*TASK TO CARRY OUT*
Extract every line below that contains the word "forall".

Start of MATERIAL FOR THIS TASK

(** [output_json] drops nothing the decoder measured: for a decoded reading
    each optional quantity has its key in the JSON object exactly when it is
    present in the reading.  The name and the friendly name are never part
    of the object. *)
Theorem json_device_data_of_reading (timestamp : string) (r : t) :
  decoded r ->
  let keys := fst <$> json_device_data timestamp r in
  (is_Some (battery r) <-> "battery" ∈ keys) /\
  (is_Some (elapsed_time r) <-> "elapsed_time" ∈ keys) /\
  (is_Some (temperature_c r) <-> "temperature_c" ∈ keys) /\
  (is_Some (temperature_f r) <-> "temperature_f" ∈ keys) /\
  (is_Some (humidity r) <-> "humidity" ∈ keys) /\
  (is_Some (total_weight_lbs r) <-> "total_weight_lbs" ∈ keys) /\
  (is_Some (weight_left_lbs r) <-> "weight_left_lbs" ∈ keys) /\
  (is_Some (weight_right_lbs r) <-> "weight_right_lbs" ∈ keys) /\
  ("name" ∉ keys) /\ ("friendly_name" ∉ keys).
Proof.
  intros (device & saved_device & adv_data & data & H).
  destruct (reading_invariants _ _ _ _ _ H) as [Htemp Hweight]. clear H.
  destruct r as [a n fn rs mn mname fw tf tc hum wl wr tot bat el raw].
  simpl in Htemp, Hweight. intros keys. subst keys.
  unfold json_device_data.
  cbn [battery elapsed_time temperature_c temperature_f humidity total_weight_lbs
       weight_left_lbs weight_right_lbs address rssi model_number model_name
       firmware_version].
  assert (Hno : forall A (x : option A), is_Some x -> x <> None)
    by (intros A x [y ->]; discriminate).
  assert (Hnone : forall A, ~ is_Some (@None A)) by (intros A [y Hy]; discriminate).
  assert (Hsome : forall A (x : A), is_Some (Some x)) by (intros; eexists; reflexivity).
  destruct tc as [c|]; [destruct tf as [f|]; [|exfalso; apply (Hnone float), Htemp, Hsome]
                       |destruct tf as [f|]; [exfalso; apply (Hnone float), Htemp, Hsome|]];
    (destruct tot as [total|];
     [|destruct wl; [exfalso; apply (Hnone float), Hweight; left; apply Hsome|];
       destruct wr; [exfalso; apply (Hnone float), Hweight; right; apply Hsome|]]);
    destruct bat, el, hum; try destruct wl; try destruct wr;
    repeat split;
    try (intros _; key_present);
    try (intros _; apply Hsome);
    try (intros Hx; exfalso; exact (Hnone _ Hx));
    try key_absent.
Qed.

End of MATERIAL FOR THIS TASK

*ANSWER SPACE*
  assert (Hno : forall A (x : option A), is_Some x -> x <> None)
  assert (Hnone : forall A, ~ is_Some (@None A)) by (intros A [y Hy]; discriminate).
  assert (Hsome : forall A (x : A), is_Some (Some x)) by (intros; eexists; reflexivity).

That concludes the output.